Les Dépêches de Brazzaville : Comment êtes-vous devenu conteur ?

Moussoki Mitchum Jules Ferry Guevin: Avant de faire ma rencontre avec le conte, j’ai commencé tout d’abord avec le théâtre en 1994 à l’église évangélique de Mayangui, plus précisément dans le groupement appelé CBE. Et de là, j’ai intégré la troupe de théâtre de mon collège le CEG 8 Mars puis au théâtre national congolais. C’est en 2003 que j’ai fait ma première rencontre avec le conte grâce à l’atelier de formation qui avait pour thème « Initiation à la pratique du conte » animé par le comédien et conteur congolais Abdon fortuné Koumbha « KAF » Médaillé d’Argent des IVes Jeux de la Francophonie en 2001 à Ottawa. Après, il y a eu d’autre formation, toujours dans le domaine du conte, avec des conteurs venu d’ailleurs, comme Joujou Turène du Canada, Adama Adepudju (Taxi conteur) de la Côte d’ivoire. C’est donc au sortir de ces formations que je suis devenu conteur.

 

LDB : Attendiez-vous à recevoir un prix à Abidjan avant votre départ ?

 M.M.J.F.Q. : Personnellement, je ne m’attendais pas à recevoir un prix avant le départ pour Abidjan puisque je ne connaissais pas le travail des autres concurrents. Le plus important, c'était de partager la parole, de partager la scène avec les autres conteurs venus de différents pays. Mais le directeur artistique de l'Espace Tiné avec qui j'ai travaillé quelques mois avant m'avait dit de travailler davantage car, lui, il y croyait. Si aujourd’hui j’ai reçu la médaille d’or aux 8es Jeux de la Francophonie à Abidjan, cela ne voudrait pas dire que je suis plus que les autres conteurs. Non. Loin de moi cette pensée. Cette récompense est plutôt comme un symbole qui nous a été transmis par nos aînés pour mener à bien ce combat des arts de la parole.

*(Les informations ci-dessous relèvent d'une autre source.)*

(** X21.  [getRouteDistance] depends on the two provinces only.  It yields
    no distance exactly when the provinces differ, their corridor is not
    tabulated, and the coordinate table answers both province names, one
    of them with an inherited property (the haversine formula then
    throws).  A distance it returns is a whole number of kilometres; its
    source is [lookup] exactly when the provinces coincide or their
    corridor is tabulated, and then the distance lies between 25 and 480
    km, 30 km within one province; otherwise the source is [haversine],
    and the distance is 200 km when the table has nothing for a
    province. *)
Theorem getRouteDistance_cases :
  forall (Math : JSMath) (origin destination : string),
    let prov1 := extractProvince origin in
    let prov2 := extractProvince destination in
    getRouteDistance Math origin destination = getRouteDistance Math prov1 prov2
    /\ (getRouteDistance Math origin destination = None <->
        prov1 <> prov2
        /\ lookupDistance prov1 prov2 = None
        /\ member PROVINCE_COORDS prov1 <> Missing
        /\ member PROVINCE_COORDS prov2 <> Missing
        /\ (member PROVINCE_COORDS prov1 = Inherited
            \/ member PROVINCE_COORDS prov2 = Inherited))
    /\ (forall r, getRouteDistance Math origin destination = Some r ->
          (exists km : Z, RouteDistanceResult.distanceKm r = inject_Z km)
          /\ (RouteDistanceResult.source r = lookup
              <-> prov1 = prov2 \/ lookupDistance prov1 prov2 <> None)
          /\ (RouteDistanceResult.source r = lookup ->
              25 <= RouteDistanceResult.distanceKm r <= 480)
          /\ (prov1 = prov2 -> r = RouteDistanceResult.mk 30 lookup)
          /\ (RouteDistanceResult.source r = haversine ->
              member PROVINCE_COORDS prov1 = Missing
              \/ member PROVINCE_COORDS prov2 = Missing ->
              RouteDistanceResult.distanceKm r = 200)).
Proof.
  intros Math origin destination prov1 prov2.
  split.
  { subst prov1 prov2. unfold getRouteDistance.
    now rewrite !extractProvince_idem. }
  unfold getRouteDistance. fold prov1 prov2.
  destruct (String.eqb prov1 prov2) eqn:E.
  - apply String.eqb_eq in E. split.
    + split; [discriminate | intros [H _]; contradiction].
    + intros r Hr. injection Hr as <-. cbn.
      split; [now exists 30%Z|]. split; [tauto|].
      split; [intros _; split; discriminate|]. split; [reflexivity|]. discriminate.
  - apply String.eqb_neq in E.
    destruct (lookupDistance prov1 prov2) as [known|] eqn:El.
    + destruct (lookupDistance_range _ _ _ El) as [Hrange Hint]. split.
      * split; [discriminate | intros [_ [H _]]; discriminate].
      * intros r Hr. injection Hr as <-. cbn.
        split; [now exists (Qnum known)|].
        split; [split; [intros _; right; discriminate | reflexivity]|].
        split; [intros _; exact Hrange|]. split; [tauto | discriminate].
    + destruct (member PROVINCE_COORDS prov1) as [c1| |],
               (member PROVINCE_COORDS prov2) as [c2| |];
        (split;
         [ split;
           [ try discriminate; intros _; repeat split;
             (assumption || discriminate || (left; reflexivity)
              || (right; reflexivity))
           | try reflexivity;
             intros (_ & _ & H1 & H2 & [H | H]);
             (discriminate H || contradiction) ]
         | intros r Hr; try discriminate Hr; injection Hr as <-; cbn;
           (split; [eexists; reflexivity || (now exists 200%Z)|]);
           (split; [split; [discriminate | intros [? | ?]; congruence]|]);
           (split; [discriminate|]); (split; [tauto|]);
           intros _ [? | ?]; (discriminate || reflexivity) ]).
Qed.

Lemma getRouteDistance_cases_witness :
  exists r,
    getRouteDistance sampleMath "Seoul/Gangnam" "Busan/Haeundae" = Some r
    /\ 25 <= RouteDistanceResult.distanceKm r <= 480.
Proof.
  exists (RouteDistanceResult.mk 325 lookup). split; [reflexivity|].
  destruct (getRouteDistance_cases sampleMath "Seoul/Gangnam" "Busan/Haeundae")
    as (_ & _ & Hsome).
  destruct (Hsome (RouteDistanceResult.mk 325 lookup) ltac:(reflexivity))
    as (_ & _ & Hrange & _).
  apply Hrange. reflexivity.
Defined.

(* ================================================================== *)
(** ** Province extraction *)
(* ================================================================== *)

Lemma split0_no_slash (s : string) : hasChar "/" (split0 s) = false.
Proof.
  induction s as [|c s IH]; cbn; [reflexivity|].
  destruct (Ascii.eqb c "/") eqn:E; cbn; [reflexivity|]. now rewrite E.
Qed.

Lemma split0_prefix (p rest : string) :
  hasChar "/" p = false -> split0 (p ++ "/" ++ rest) = p.
Proof.
  induction p as [|c p IH]; cbn; [reflexivity|].
  destruct (Ascii.eqb c "/"); cbn; [discriminate|]. intro H.
  f_equal. apply IH, H.
Qed.

Lemma split0_whole (s : string) : hasChar "/" s = false -> split0 s = s.
Proof.
  induction s as [|c s IH]; cbn; [reflexivity|].
  destruct (Ascii.eqb c "/"); cbn; [discriminate|]. intro H. now rewrite IH.
Qed.

Lemma trimStart_hasChar (c : ascii) (s : string) :
  hasChar c s = false -> hasChar c (trimStart s) = false.
Proof.
  induction s as [|x s IH]; cbn; [reflexivity|].
  intro H. apply orb_false_iff in H. destruct H as [Hx Hs].
  destruct (isSpace x); [now apply IH | cbn; now rewrite Hx, Hs].
Qed.

Lemma trimEnd_hasChar (c : ascii) (s : string) :
  hasChar c s = false -> hasChar c (trimEnd s) = false.
Proof.
  induction s as [|x s IH]; cbn; [reflexivity|].
  intro H. apply orb_false_iff in H. destruct H as [Hx Hs].
  specialize (IH Hs). destruct (trimEnd s) as [|y t].
  - destruct (isSpace x); cbn; [reflexivity | now rewrite Hx].
  - cbn [hasChar]. cbn [hasChar] in IH. now rewrite Hx, IH.
Qed.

LDB : Qu’est-ce qui explique un tel succès ?

M.M.J.F.Q. : Je vous dirais tout simplement que c’est le travail. Il n’y a pas un autre secret que le travail. Il est important de croire en soi, croire dans ce qu’on fait  et croire aussi  et surtout en Dieu puisque je suis avant tout chrétien.

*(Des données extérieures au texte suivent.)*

(* ===== verification/Dirent.v ===== *)
(** * Directory records

    Both file systems answer [getdents64] with [struct linux_dirent64]
    records ([src/src/tmpfs.rs], [src/src/vfs.rs]):
    [d_ino(8) d_off(8) d_reclen(2) d_type(1) d_name(..NUL)], padded to eight
    bytes.  This file models the store of one record, the reader a C library
    runs over the buffer, and proves that the reader recovers what was
    stored. *)

From S2P Require Import Prelude.

(** [(19 + name.len() + 1 + 7) & !7]. *)
Definition dirent_reclen (name : bytes) : Z := and_not (19 + zlen name + 1 + 7) 7.

(** The stores of one record at [rec]: inode, offset, record length, type,
    name, NUL and the zeroed padding. *)
Definition dirent_store (m : mem) (rec ino doff reclen dtype : Z) (name : bytes) : mem :=
  let m := store64 m rec ino in
  let m := store64 m (rec + 8) doff in
  let m := store16 m (rec + 16) reclen in
  let m := store8 m (rec + 18) dtype in
  let m := mem_write m (rec + 19) name in
  let m := mem_write m (rec + 19 + zlen name) [0] in
  mem_zero m (rec + 19 + zlen name + 1) (reclen - (19 + zlen name + 1)).

(** The reader: [d_name] up to its NUL and [d_type] of the record at [p]. *)
Fixpoint c_string (l : bytes) : bytes :=
  match l with
  | [] => []
  | x :: l' => if x =? 0 then [] else x :: c_string l'
  end.

Definition dirent_name (m : mem) (p : Z) : bytes :=
  c_string (mem_read m (p + 19) (Z.to_nat (load16 m (p + 16) - 19))).

Definition dirent_type (m : mem) (p : Z) : Z := m (p + 18).

(** Walk the records of a buffer of [len] bytes by [d_reclen], as readdir(3)
    does; [fuel] bounds the number of records. *)
Fixpoint read_dirents (fuel : nat) (m : mem) (p len : Z) : list (bytes * Z) :=
  match fuel with
  | O => []
  | S fuel' =>
      if len <=? 0 then []
      else (dirent_name m p, dirent_type m p) ::
           read_dirents fuel' m (p + load16 m (p + 16)) (len - load16 m (p + 16))
  end.

(** ** Lemmas *)

Lemma dirent_reclen_eq name :
  zlen name < 2 ^ 32 ->
  dirent_reclen name = 8 * ((27 + zlen name) / 8).
Proof.
  intros Hn. pose proof (zlen_nonneg name). unfold dirent_reclen.
  change 7 with (Z.ones 3) at 2. rewrite and_not_ones by lia.
  pose proof (Z.div_mod (27 + zlen name) 8).
  replace (19 + zlen name + 1 + 7) with (27 + zlen name) by lia.
  change (2 ^ 3) with 8. lia.
Qed.

Lemma dirent_reclen_bounds name :
  zlen name < 2 ^ 32 -> 20 + zlen name <= dirent_reclen name <= 27 + zlen name.
Proof.
  intros Hn. rewrite dirent_reclen_eq by done.
  pose proof (Z.div_mod (27 + zlen name) 8). pose proof (Z.mod_pos_bound (27 + zlen name) 8). lia.
Qed.

(** Memory is disturbed only inside the record. *)
Lemma dirent_store_outside m rec ino doff dtype name a :
  zlen name < 2 ^ 32 -> a < rec \/ rec + dirent_reclen name <= a ->
  dirent_store m rec ino doff (dirent_reclen name) dtype name a = m a.
Proof.
  intros Hn Ha. pose proof (dirent_reclen_bounds name Hn). pose proof (zlen_nonneg name).
  unfold dirent_store, store64, store16, store8.
  rewrite mem_zero_outside by lia.
  rewrite !mem_write_outside; [done|unfold zlen in *; rewrite ?le_bytes_length; simpl; lia..].
Qed.

Lemma c_string_nul name k :
  Forall (fun c => c <> 0) name -> (0 < k)%nat -> c_string (name ++ replicate k 0) = name.
Proof.
  intros Hn Hk. induction Hn as [|c name Hc _ IH]; simpl.
  - by destruct k; [lia|].
  - apply Z.eqb_neq in Hc as ->. by f_equal.
Qed.

Section stored.
Context (m : mem) (rec ino doff dtype : Z) (name : bytes).
Hypothesis Hlen : zlen name < 60000.
Let m' := dirent_store m rec ino doff (dirent_reclen name) dtype name.

(** The record length and the type read back as stored. *)
Lemma dirent_store_reclen : load16 m' (rec + 16) = dirent_reclen name.
Proof.
  pose proof (dirent_reclen_bounds name ltac:(lia)). pose proof (zlen_nonneg name).
  unfold m', dirent_store, load16, store8, store16.
  rewrite mem_read_zero_disjoint by lia.
  rewrite !(mem_read_write_disjoint _ (rec + 19 + zlen name)),
    (mem_read_write_disjoint _ (rec + 19)), (mem_read_write_disjoint _ (rec + 18))
    by (autorewrite with kernel; lia).
  rewrite mem_read_le, le_val_bytes by (change (256 ^ Z.of_nat 2) with 65536; lia).
  apply u16_small. lia.
Qed.

Lemma dirent_store_type : 0 <= dtype < 256 -> dirent_type m' rec = dtype.
Proof.
  intros Hd. pose proof (zlen_nonneg name). unfold m', dirent_store, dirent_type.
  rewrite mem_zero_outside by lia. rewrite !(mem_write_outside _ (_ + 19 + _)) by lia.
  rewrite mem_write_outside by lia. unfold store8.
  replace (rec + 18) with (rec + 18 + Z.of_nat 0) at 2 by lia.
  erewrite mem_write_inside by done. apply Z.mod_small. lia.
Qed.

(** The name reads back as stored. *)
Lemma dirent_store_name : Forall (fun c => c <> 0) name -> dirent_name m' rec = name.
Proof.
  intros Hnul. pose proof (dirent_reclen_bounds name ltac:(lia)) as Hr. pose proof (zlen_nonneg name).
  unfold dirent_name. rewrite dirent_store_reclen.
  set (pad := Z.to_nat (dirent_reclen name - 20 - zlen name)).
  replace (Z.to_nat (dirent_reclen name - 19)) with (length name + (1 + pad))%nat
    by (unfold zlen in *; lia).
  rewrite !mem_read_app. fold (zlen name).
  unfold m', dirent_store.
  replace (dirent_reclen name - (19 + zlen name + 1)) with (Z.of_nat pad) by lia.
  change (Z.of_nat 1) with 1. rewrite mem_read_zero_same.
  rewrite !mem_read_zero_disjoint by (unfold zlen; lia).
  rewrite (mem_read_write_disjoint _ (_ + zlen name)) by (unfold zlen; lia).
  rewrite mem_read_write_same. change (mem_read ?x ?y 1) with (mem_read x y (length [0])).
  rewrite mem_read_write_same. apply (c_string_nul name (S pad)); [done|lia].
Qed.
End stored.

(** The reader of one record depends only on the record's bytes. *)
Lemma dirent_read_ext m1 m2 p reclen :
  (forall a, p <= a < p + reclen -> m1 a = m2 a) -> 19 <= reclen ->
  load16 m1 (p + 16) = reclen ->
  load16 m2 (p + 16) = reclen /\ dirent_name m2 p = dirent_name m1 p /\
  dirent_type m2 p = dirent_type m1 p.
Proof.
  intros Heq Hr Hl.
  assert (Hl2 : load16 m2 (p + 16) = reclen).
  { rewrite <- Hl. unfold load16. do 2 f_equal. symmetry. apply mem_read_ext. intros; apply Heq; lia. }
  split; [done|]. split.
  - unfold dirent_name. rewrite Hl, Hl2. f_equal. symmetry. apply mem_read_ext.
    intros a Ha. apply Heq. lia.
  - symmetry. apply Heq. lia.
Qed.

LDB : Vous êtes aujourd’hui une fierté pour le Congo, que comptez-vous faire à l’avenir pour garder le cap ?

M.M.J.F.Q.  : Ce qu’il faut faire à l’avenir pour garder le cap c’est de continuer de travailler, travailler et travailler davantage avec beaucoup de rigueur  et surtout rester à l’écoute des autres, des conseils des frères aînés, ce n’est pas parce que j’ai eu la médaille d’or que le succès doit  prendre le devant. C’est dans l’humilité, la sagesse, l’observation, l’écoute et le travail que l’on pourra garder le cap.

LDB : Que représente pour vous le conte ?

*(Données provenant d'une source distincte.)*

(* ===== verification/TmpfsInv.v ===== *)
(** * Invariants of the writable file system

    The byte accounting, the cap, the descriptor table and the tree shape of
    [Tmpfs], preserved by every operation and therefore by every sequence of
    system calls from boot. *)

From S2P Require Import Prelude Dirent Tmpfs.

(** ** The operations as data *)

Inductive op :=
| OpOpen (path : bytes) (flags mode : Z)
| OpWrite (fd buf count : Z)
| OpPwrite (fd buf count offset : Z)
| OpRead (fd buf count : Z)
| OpPread (fd buf count offset : Z)
| OpLseek (fd offset whence : Z)
| OpFtruncate (fd len : Z)
| OpTruncate (path : bytes) (len : Z)
| OpStat (path : bytes) (buf : Z)
| OpFstat (fd buf : Z)
| OpClose (fd : Z)
| OpUnlink (path : bytes)
| OpRename (old new : bytes)
| OpMkdir (path : bytes) (mode : Z)
| OpRmdir (path : bytes)
| OpAccess (path : bytes)
| OpGetdents (fd buf count : Z).

Definition exec (o : op) (st : state) (m : mem) : outcome (Z * state * mem) :=
  let keep_mem (p : Z * state) := Ret (p.1, p.2, m) in
  let keep_st (p : Z * mem) := Ret (p.1, st, p.2) in
  match o with
  | OpOpen path flags mode => keep_mem (open st path flags mode)
  | OpWrite fd buf count => keep_mem (write st m fd buf count)
  | OpPwrite fd buf count off => keep_mem (pwrite st m fd buf count off)
  | OpRead fd buf count => Ret (read st m fd buf count)
  | OpPread fd buf count off => keep_st (pread st m fd buf count off)
  | OpLseek fd off whence => keep_mem (lseek st fd off whence)
  | OpFtruncate fd len => obind (ftruncate st fd len) keep_mem
  | OpTruncate path len => obind (truncate st path len) keep_mem
  | OpStat path buf => keep_st (stat st m path buf)
  | OpFstat fd buf => keep_st (fstat st m fd buf)
  | OpClose fd => keep_mem (close st fd)
  | OpUnlink path => keep_mem (unlink st path)
  | OpRename old new => keep_mem (rename st old new)
  | OpMkdir path mode => keep_mem (mkdir st path mode)
  | OpRmdir path => keep_mem (rmdir st path)
  | OpAccess path => Ret (access st path, st, m)
  | OpGetdents fd buf count => Ret (getdents64 st m fd buf count)
  end.

Fixpoint run (ops : list op) (st : state) (m : mem) : outcome (list Z * state * mem) :=
  match ops with
  | [] => Ret ([], st, m)
  | o :: ops' =>
      do! (r, st, m) <- exec o st m;
      do! (rs, st, m) <- run ops' st m;
      Ret (r :: rs, st, m)
  end.

(** ** The invariant *)

Definition bytes_total (n : gmap bytes Node) : Z :=
  map_fold (fun _ nd acc => zlen (nd_data nd) + acc) 0 n.

Record fs_inv (fs : Tmpfs) : Prop := mkFsInv {
  inv_total : total fs = bytes_total (nodes fs);
  inv_cap : total fs <= CAP;
  inv_dir_empty : map_Forall (fun _ nd => nd_is_dir nd = true -> nd_data nd = []) (nodes fs)
}.

Record fds_inv (l : list OpenFd) (next : Z) : Prop := mkFdsInv {
  inv_count : (length l <= MAX_OPEN)%nat;
  inv_nodup : NoDup (map o_fd l);
  inv_range : Forall (fun o => TMPFS_FD_BASE <= o_fd o < next) l;
  inv_pos : Forall (fun o => 0 <= o_pos o < 2 ^ 64) l
}.

Definition state_inv (st : state) : Prop :=
  TMPFS_FD_BASE <= NEXT_FD st /\
  exists fs, TMPFS st = Some fs /\ fs_inv fs /\ fds_inv (open_fds fs) (NEXT_FD st).

(** Arguments in the range of their machine types; a truncation length small
    enough that [fs.total + grow] does not wrap. *)
Definition op_ok (o : op) : Prop :=
  match o with
  | OpWrite _ _ count | OpRead _ _ count => 0 <= count < 2 ^ 64
  | OpPwrite _ _ count off | OpPread _ _ count off =>
      0 <= count < 2 ^ 64 /\ 0 <= off < 2 ^ 64
  | OpLseek _ off _ => - 2 ^ 63 <= off < 2 ^ 63
  | OpFtruncate _ len | OpTruncate _ len => 0 <= len < 2 ^ 64 - CAP
  | _ => True
  end.

(** Every node hangs under a directory node, except the two mount roots. *)
Definition tree_wf (n : gmap bytes Node) : Prop :=
  n !! b "/" = None /\
  forall p nd, n !! p = Some nd ->
    p = b "/tmp" \/ p = b "/dev/shm" \/
    exists q, n !! parent p = Some q /\ nd_is_dir q = true.

Definition op_tree_ok (o : op) : Prop :=
  match o with
  | OpRename old new => parent (norm new) <> norm old
  | _ => True
  end.

(** ** The accounting *)

Lemma bytes_total_insert n p nd :
  n !! p = None -> bytes_total (<[p := nd]> n) = zlen (nd_data nd) + bytes_total n.
Proof.
  intros H. unfold bytes_total. rewrite map_fold_insert_L; [done| |done].
  intros; lia.
Qed.

Lemma bytes_total_delete n p nd :
  n !! p = Some nd -> bytes_total (delete p n) = bytes_total n - zlen (nd_data nd).
Proof.
  intros H. rewrite <- (insert_delete_id n p nd) at 2 by done.
  rewrite bytes_total_insert by apply lookup_delete_eq. lia.
Qed.

Lemma bytes_total_update n p nd nd' :
  n !! p = Some nd ->
  bytes_total (<[p := nd']> n) = bytes_total n - zlen (nd_data nd) + zlen (nd_data nd').
Proof.
  intros H. rewrite <- insert_delete_eq.
  rewrite bytes_total_insert by apply lookup_delete_eq.
  rewrite (bytes_total_delete _ _ nd) by done. lia.
Qed.

Lemma bytes_total_nonneg n : 0 <= bytes_total n.
Proof.
  induction n as [|p nd n Hp IH] using map_ind; [done|].
  rewrite bytes_total_insert by done. pose proof (zlen_nonneg (nd_data nd)). lia.
Qed.

Lemma bytes_total_ge n p nd : n !! p = Some nd -> zlen (nd_data nd) <= bytes_total n.
Proof.
  intros H. pose proof (bytes_total_delete _ _ _ H).
  pose proof (bytes_total_nonneg (delete p n)). lia.
Qed.

(** ** The write core against a reference

    [splice d at src] is the contents after a write of [src] at [at]: bytes
    before it kept, a gap past the end zero-filled, bytes after it kept. *)

Definition splice (d : bytes) (at_ : Z) (src : bytes) : bytes :=
  take (Z.to_nat at_) d ++ replicate (Z.to_nat at_ - length d) 0 ++ src
    ++ drop (Z.to_nat at_ + length src) d.

Definition grow_of (len at_ n : Z) : Z := Z.max 0 (at_ + n - len).

Lemma splice_length d at_ src :
  0 <= at_ -> src <> [] ->
  zlen (splice d at_ src) = zlen d + grow_of (zlen d) at_ (zlen src).
Proof.
  intros Hat Hs. unfold splice, grow_of, zlen. destruct src as [|x src]; [done|].
  rewrite !length_app, length_replicate, length_take, length_drop. simpl length. lia.
Qed.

M.M.J.F.Q. : Il n’y a peut-être pas au monde, selon moi bien sûr, un autre métier qui vous procure du plaisir, de la joie. Un métier qui soit moins stressant, un métier qui apporte la joie dans les cœurs, un métier où le père, la mère, et les enfants sont tous assis au tour de la parole, pour la partager. Alors le conte représente pour moi un moyen de transmettre un message,  de partager la joie, le bonheur, mais aussi d’apporter un plus dans la société où nous vivons.

LDB : Et les difficultés dans votre vie d’artiste ?

M.M.J.F.Q. : Un artiste, en particulier un conteur, est avant tout une personne comme tous les autres, vivant dans une société ou les difficultés ne manquent jamais. Dans la vie d’artiste, il y a beaucoup de difficultés comme d’ailleurs dans tous les métiers que pratiquent les hommes. Les artistes que nous sommes rencontrons des difficultés parmi lesquelles le manque de soutien dans la réalisation des différents projets artistiques et culturels, la non-valorisation des artistes dans leur métier ...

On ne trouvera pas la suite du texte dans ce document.